Par ailleurs, quand nous parlons d'une vision à cent ans, je rappelle que le problème climatique est multi-centennal, avec toujours de grandes incertitudes. Quel va être l'effet du dégel du permafrost ? Quel va être l'effet de la fonte des glaces du Groenland ou de la disparition des glaces de mer dans l'Arctique ? Ces faits sont connus, modélisés, mais avec un grand niveau d'incertitude. Dans quinze ou vingt ans, nous pourrions avoir besoin d'actions décisives, comme celle de Pierre Messmer en 1973.

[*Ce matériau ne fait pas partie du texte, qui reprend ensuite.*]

(** C14: [makeUpRules] makes the rules follow the ports, in whatever order the maps
    are visited.  Afterwards every port of the maps has its rule, a port that is
    not a default one has exactly one rule or, when it is not in the map, none;
    rules of other protocols are kept in place, nothing but the rules changed,
    and a second call changes nothing. *)
Theorem makeUpRules_follows azlb p tcp udp :
  azlb_Properties azlb = Some p → Forall has_properties (elems (LoadBalancingRules p)) →
  is_Some (lb_parts p) →
  (∀ k, is_Some (tcp !! k) ∨ is_Some (udp !! k) → canonical k) →
  ∃ diff azlb' rules,
    makeUpRules range_map azlb tcp udp = Ok (diff, azlb') ∧
    azlb' = with_properties azlb (with_rules p rules) ∧
    makeUpRules range_map azlb' tcp udp = Ok (false, azlb') ∧
    (∀ protocol k, protocol ∈ port_protocols → is_Some (map_of protocol tcp udp !! k) →
       Exists (serves protocol k) (elems rules)) ∧
    (∀ protocol k, protocol ∈ port_protocols → no_default protocol k →
       length (filter (for_port protocol k) (elems rules)) =
         if bool_decide (is_Some (map_of protocol tcp udp !! k)) then 1 else 0) ∧
    filter foreign (elems rules) = filter foreign (elems (LoadBalancingRules p)).
Proof.
  intros Hp Hall [parts Hparts] Hcan. rewrite (makeUpRules_eq azlb p parts) by done.
  set (old := elems (LoadBalancingRules p)). case_bool_decide as Hs.
  - exists false, azlb, (LoadBalancingRules p). split_and!; [done| | |..].
    + destruct azlb, p. simpl in *. by simplify_eq.
    + rewrite (makeUpRules_eq azlb p parts) by done. by rewrite bool_decide_true.
    + intros. by eapply settled_serves.
    + intros. by apply settled_count.
    + done.
  - set (new := made_up parts old tcp udp).
    pose proof (made_up_settled parts old tcp udp Hcan) as Hnew. fold new in Hnew.
    exists true, (with_properties azlb (with_rules p (Some new))), (Some new).
    split_and!; [done|done| |..].
    + rewrite (makeUpRules_eq _ (with_rules p (Some new)) parts); [|done| |done|done].
      * by rewrite bool_decide_true.
      * simpl. unfold new, made_up. rewrite !Forall_app, !Forall_fmap.
        split_and!; [|by apply Forall_true; intros k; destruct parts as [[??]?]; eexists..].
        apply Forall_forall. intros r [Hr _]%kept_sound. rewrite Forall_forall in Hall. by apply Hall.
    + intros. by eapply settled_serves.
    + intros. by apply settled_count.
    + apply made_up_foreign.
Qed.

Il est très difficile de comprendre l'urgence alléguée. Nous sommes dans une crise économique majeure. Est-ce le moment de lancer des études sur le stockage profond d'une matière qui pourrait être réutilisée ? Les prochains gouvernements doivent garder toute souplesse d'accéder à une réserve stratégique rapidement. Il faut le plus possible laisser ouverte aux générations futures l'utilisation des ressources. Aujourd'hui, le risque présenté par l'installation d'entreposage ne justifie pas d'efforts considérables.

En conclusion, l'uranium appauvri est une bonne réserve d'énergie. En faire un déchet, n'est-ce pas un écocide, pour suivre les mots à la mode aujourd'hui ? En termes politiques, il faudra se demander un jour qui est propriétaire d'une matière utilisable durant 300, 400 ou 500 ans. Ou si, plutôt que d'en faire un déchet, il ne vaudrait pas mieux la vendre aux Chinois qui l'utiliseront intelligemment pour le climat. Nous pouvons nous poser de telles questions, nous sommes dans la politique. Où est notre vision à très long terme de l'énergie ? Cette vision à très long terme va bien au-delà des objectifs du PNGMDR.

La France a été l'un des leaders du nucléaire. Quel message allons-nous faire passer au monde en disant que l'uranium appauvri est un déchet ? Je pense que c'est désastreux. Il faut regarder ce que sont aujourd'hui nos efforts sur le climat. Les émissions de CO2 liées à la consommation d'énergie ont encore augmenté de 1,1 % par an au cours de la dernière décennie. Dire que nous progressons sur le climat est loin d'être parfaitement exact.